START DATASET
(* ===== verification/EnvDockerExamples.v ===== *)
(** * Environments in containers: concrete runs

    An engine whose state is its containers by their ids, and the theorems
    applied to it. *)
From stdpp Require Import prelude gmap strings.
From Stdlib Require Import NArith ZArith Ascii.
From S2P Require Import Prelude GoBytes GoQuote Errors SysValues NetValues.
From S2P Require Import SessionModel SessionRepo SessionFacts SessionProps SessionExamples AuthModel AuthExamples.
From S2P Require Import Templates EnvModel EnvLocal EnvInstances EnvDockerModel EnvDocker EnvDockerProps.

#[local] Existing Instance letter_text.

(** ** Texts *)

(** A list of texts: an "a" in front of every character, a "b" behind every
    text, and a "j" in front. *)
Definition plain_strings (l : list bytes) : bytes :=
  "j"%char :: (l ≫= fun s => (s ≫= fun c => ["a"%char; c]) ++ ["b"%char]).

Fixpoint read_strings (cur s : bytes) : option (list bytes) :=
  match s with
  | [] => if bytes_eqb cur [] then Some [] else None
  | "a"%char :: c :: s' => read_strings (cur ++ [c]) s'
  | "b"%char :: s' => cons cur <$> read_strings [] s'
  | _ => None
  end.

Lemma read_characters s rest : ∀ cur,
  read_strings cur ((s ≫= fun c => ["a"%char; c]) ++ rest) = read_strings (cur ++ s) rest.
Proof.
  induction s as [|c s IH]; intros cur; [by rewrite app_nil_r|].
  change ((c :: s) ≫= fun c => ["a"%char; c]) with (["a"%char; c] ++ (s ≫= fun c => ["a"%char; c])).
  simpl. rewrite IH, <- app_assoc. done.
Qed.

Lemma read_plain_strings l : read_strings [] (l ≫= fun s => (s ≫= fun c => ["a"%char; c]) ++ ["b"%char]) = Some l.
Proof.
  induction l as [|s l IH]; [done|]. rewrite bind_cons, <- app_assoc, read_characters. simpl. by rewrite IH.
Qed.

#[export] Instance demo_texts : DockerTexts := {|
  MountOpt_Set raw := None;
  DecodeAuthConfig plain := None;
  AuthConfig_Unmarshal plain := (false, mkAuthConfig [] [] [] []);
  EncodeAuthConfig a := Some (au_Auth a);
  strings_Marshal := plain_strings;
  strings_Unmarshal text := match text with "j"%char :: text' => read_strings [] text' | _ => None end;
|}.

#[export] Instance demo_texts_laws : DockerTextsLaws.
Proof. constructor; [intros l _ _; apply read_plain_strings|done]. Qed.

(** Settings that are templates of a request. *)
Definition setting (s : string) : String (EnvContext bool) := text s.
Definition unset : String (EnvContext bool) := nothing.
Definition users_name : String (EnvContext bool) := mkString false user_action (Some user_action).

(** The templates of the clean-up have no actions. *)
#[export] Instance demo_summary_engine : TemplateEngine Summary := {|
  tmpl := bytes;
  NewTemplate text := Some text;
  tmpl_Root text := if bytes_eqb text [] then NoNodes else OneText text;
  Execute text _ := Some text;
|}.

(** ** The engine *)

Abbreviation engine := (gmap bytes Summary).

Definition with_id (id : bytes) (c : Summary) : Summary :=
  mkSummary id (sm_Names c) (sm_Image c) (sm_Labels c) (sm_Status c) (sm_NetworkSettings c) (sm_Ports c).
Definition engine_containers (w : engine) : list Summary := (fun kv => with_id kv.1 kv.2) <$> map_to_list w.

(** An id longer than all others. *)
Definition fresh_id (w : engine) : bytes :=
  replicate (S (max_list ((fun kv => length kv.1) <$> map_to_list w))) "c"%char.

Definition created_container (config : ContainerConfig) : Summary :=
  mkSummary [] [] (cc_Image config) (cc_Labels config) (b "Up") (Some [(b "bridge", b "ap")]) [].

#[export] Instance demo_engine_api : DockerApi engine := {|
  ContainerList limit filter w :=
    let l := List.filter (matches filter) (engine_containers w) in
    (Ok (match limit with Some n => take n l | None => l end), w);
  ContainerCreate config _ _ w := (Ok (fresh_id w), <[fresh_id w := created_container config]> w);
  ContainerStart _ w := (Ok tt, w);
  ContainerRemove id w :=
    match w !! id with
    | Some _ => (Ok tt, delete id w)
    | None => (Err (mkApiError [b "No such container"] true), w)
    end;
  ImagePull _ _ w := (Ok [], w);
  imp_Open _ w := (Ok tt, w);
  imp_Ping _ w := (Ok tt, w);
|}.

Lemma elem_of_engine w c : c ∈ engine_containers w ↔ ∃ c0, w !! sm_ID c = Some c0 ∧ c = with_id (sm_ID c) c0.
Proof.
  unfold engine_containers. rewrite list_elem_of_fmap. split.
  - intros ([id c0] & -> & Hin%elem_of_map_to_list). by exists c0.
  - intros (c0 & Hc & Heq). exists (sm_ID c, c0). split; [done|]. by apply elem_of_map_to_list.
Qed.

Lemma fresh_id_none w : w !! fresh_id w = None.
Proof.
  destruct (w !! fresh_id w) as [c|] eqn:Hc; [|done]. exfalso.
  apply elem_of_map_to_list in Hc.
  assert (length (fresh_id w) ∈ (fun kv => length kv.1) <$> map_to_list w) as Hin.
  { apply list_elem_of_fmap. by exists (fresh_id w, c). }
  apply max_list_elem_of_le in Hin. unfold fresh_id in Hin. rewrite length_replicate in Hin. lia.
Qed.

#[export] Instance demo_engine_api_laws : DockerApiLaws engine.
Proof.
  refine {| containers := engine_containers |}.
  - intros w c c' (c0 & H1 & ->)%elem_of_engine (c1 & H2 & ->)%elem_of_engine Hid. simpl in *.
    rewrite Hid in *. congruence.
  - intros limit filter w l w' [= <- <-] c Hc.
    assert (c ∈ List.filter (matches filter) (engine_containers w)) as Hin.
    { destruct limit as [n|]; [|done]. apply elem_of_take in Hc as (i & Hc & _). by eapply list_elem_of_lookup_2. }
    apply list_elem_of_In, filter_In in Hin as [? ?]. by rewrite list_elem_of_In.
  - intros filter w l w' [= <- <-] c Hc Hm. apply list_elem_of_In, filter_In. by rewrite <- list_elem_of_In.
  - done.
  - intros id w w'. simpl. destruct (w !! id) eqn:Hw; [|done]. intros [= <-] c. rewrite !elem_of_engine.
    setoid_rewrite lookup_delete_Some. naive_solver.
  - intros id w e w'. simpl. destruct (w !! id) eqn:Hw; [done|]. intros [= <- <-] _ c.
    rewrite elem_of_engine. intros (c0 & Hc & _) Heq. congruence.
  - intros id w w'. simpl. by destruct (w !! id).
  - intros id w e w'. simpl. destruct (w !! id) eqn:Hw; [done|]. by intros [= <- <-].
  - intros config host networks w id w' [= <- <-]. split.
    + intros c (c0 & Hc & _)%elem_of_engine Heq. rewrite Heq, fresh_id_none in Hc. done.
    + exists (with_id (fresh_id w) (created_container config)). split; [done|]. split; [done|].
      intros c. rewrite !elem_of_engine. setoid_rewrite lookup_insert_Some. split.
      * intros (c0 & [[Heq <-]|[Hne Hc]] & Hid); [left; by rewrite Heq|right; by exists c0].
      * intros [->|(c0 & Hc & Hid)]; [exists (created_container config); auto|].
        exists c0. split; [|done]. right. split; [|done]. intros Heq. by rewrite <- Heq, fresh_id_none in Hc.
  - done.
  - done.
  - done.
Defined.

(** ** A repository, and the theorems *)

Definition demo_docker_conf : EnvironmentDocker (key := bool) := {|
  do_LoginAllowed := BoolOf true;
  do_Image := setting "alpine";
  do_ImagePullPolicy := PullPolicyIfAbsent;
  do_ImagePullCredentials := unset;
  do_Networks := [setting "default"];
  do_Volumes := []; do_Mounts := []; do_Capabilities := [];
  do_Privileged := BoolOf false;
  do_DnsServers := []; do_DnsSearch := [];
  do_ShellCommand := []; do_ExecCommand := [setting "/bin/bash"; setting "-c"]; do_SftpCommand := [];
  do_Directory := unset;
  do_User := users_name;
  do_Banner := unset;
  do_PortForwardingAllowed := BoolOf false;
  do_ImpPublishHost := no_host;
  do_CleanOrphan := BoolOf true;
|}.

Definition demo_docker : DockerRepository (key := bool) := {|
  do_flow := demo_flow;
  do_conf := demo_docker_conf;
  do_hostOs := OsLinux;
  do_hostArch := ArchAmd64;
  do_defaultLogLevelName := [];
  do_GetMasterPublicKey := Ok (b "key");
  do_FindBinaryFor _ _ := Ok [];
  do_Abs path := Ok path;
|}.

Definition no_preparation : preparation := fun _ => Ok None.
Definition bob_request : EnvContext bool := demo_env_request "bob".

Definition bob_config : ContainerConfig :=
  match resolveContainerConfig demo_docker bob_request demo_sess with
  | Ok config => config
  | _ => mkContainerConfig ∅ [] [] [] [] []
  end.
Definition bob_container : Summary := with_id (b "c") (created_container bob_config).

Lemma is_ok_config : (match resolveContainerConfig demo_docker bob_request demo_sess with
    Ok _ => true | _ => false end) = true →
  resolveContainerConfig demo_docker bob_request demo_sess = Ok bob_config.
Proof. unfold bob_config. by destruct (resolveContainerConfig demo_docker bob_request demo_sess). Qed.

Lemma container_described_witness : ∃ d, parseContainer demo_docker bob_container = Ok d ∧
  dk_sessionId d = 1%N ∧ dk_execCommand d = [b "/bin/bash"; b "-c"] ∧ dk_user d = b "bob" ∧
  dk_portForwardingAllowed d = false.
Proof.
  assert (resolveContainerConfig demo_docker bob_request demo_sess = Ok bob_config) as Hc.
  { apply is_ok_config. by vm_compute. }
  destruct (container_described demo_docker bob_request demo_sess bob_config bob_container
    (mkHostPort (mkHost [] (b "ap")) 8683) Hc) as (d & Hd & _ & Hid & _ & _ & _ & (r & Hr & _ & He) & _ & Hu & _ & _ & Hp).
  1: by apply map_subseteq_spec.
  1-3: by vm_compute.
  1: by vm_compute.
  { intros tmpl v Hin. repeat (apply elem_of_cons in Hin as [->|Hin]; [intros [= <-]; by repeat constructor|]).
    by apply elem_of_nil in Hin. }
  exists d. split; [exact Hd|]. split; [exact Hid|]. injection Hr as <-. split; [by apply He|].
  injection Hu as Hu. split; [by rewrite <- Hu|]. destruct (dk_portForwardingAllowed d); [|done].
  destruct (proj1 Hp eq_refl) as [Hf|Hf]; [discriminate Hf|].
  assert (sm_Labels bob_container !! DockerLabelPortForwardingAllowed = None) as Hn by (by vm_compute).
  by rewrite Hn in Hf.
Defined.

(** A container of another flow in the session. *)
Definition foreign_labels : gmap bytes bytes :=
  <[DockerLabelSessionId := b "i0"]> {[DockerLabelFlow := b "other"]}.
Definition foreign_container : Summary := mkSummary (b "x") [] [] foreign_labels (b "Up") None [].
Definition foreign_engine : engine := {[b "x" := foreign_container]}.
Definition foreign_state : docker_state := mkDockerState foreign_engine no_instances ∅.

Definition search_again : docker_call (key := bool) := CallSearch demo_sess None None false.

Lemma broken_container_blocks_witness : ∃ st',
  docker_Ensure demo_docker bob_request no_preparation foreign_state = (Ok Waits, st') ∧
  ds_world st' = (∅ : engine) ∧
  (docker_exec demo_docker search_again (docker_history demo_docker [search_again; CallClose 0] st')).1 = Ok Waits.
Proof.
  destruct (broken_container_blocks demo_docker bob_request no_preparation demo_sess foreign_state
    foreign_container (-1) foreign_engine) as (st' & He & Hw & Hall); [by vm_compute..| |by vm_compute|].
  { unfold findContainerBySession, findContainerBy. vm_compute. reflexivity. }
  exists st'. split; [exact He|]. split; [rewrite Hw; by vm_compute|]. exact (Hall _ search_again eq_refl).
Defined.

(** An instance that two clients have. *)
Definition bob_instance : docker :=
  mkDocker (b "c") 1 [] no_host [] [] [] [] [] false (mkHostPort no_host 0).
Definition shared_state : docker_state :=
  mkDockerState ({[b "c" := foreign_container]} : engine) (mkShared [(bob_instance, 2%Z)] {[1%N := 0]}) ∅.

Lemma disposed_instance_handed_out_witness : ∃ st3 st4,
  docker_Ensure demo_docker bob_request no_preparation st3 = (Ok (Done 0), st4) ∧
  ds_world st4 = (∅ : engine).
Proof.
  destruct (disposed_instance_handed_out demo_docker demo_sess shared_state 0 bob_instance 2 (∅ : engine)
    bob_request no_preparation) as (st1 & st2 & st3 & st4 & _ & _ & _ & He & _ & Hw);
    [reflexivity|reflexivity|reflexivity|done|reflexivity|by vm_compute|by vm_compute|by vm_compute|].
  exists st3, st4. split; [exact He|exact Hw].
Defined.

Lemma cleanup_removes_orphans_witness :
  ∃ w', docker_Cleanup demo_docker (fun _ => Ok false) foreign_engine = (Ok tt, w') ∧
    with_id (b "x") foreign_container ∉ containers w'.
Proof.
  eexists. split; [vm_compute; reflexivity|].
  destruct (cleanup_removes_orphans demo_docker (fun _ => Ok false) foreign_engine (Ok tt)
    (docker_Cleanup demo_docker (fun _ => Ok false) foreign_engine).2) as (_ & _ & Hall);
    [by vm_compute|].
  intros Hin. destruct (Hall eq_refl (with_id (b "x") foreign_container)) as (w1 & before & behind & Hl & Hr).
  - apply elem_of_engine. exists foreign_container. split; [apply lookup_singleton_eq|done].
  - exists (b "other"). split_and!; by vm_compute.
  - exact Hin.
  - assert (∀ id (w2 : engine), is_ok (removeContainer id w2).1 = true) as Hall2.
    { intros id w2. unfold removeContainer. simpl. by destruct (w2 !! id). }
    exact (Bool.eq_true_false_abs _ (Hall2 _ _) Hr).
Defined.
END DATASET
EXERCISE: Reproduce the lines of the entries above from the one with "induction s as" to the one with "Definition with_id (id", both included, exactly and without any other line.

WRITTEN ANSWER:
  induction s as [|c s IH]; intros cur; [by rewrite app_nil_r|].
  change ((c :: s) ≫= fun c => ["a"%char; c]) with (["a"%char; c] ++ (s ≫= fun c => ["a"%char; c])).
  simpl. rewrite IH, <- app_assoc. done.
Qed.

Lemma read_plain_strings l : read_strings [] (l ≫= fun s => (s ≫= fun c => ["a"%char; c]) ++ ["b"%char]) = Some l.
Proof.
  induction l as [|s l IH]; [done|]. rewrite bind_cons, <- app_assoc, read_characters. simpl. by rewrite IH.
Qed.

#[export] Instance demo_texts : DockerTexts := {|
  MountOpt_Set raw := None;
  DecodeAuthConfig plain := None;
  AuthConfig_Unmarshal plain := (false, mkAuthConfig [] [] [] []);
  EncodeAuthConfig a := Some (au_Auth a);
  strings_Marshal := plain_strings;
  strings_Unmarshal text := match text with "j"%char :: text' => read_strings [] text' | _ => None end;
|}.

#[export] Instance demo_texts_laws : DockerTextsLaws.
Proof. constructor; [intros l _ _; apply read_plain_strings|done]. Qed.

(** Settings that are templates of a request. *)
Definition setting (s : string) : String (EnvContext bool) := text s.
Definition unset : String (EnvContext bool) := nothing.
Definition users_name : String (EnvContext bool) := mkString false user_action (Some user_action).

(** The templates of the clean-up have no actions. *)
#[export] Instance demo_summary_engine : TemplateEngine Summary := {|
  tmpl := bytes;
  NewTemplate text := Some text;
  tmpl_Root text := if bytes_eqb text [] then NoNodes else OneText text;
  Execute text _ := Some text;
|}.

(** ** The engine *)

Abbreviation engine := (gmap bytes Summary).

Definition with_id (id : bytes) (c : Summary) : Summary :=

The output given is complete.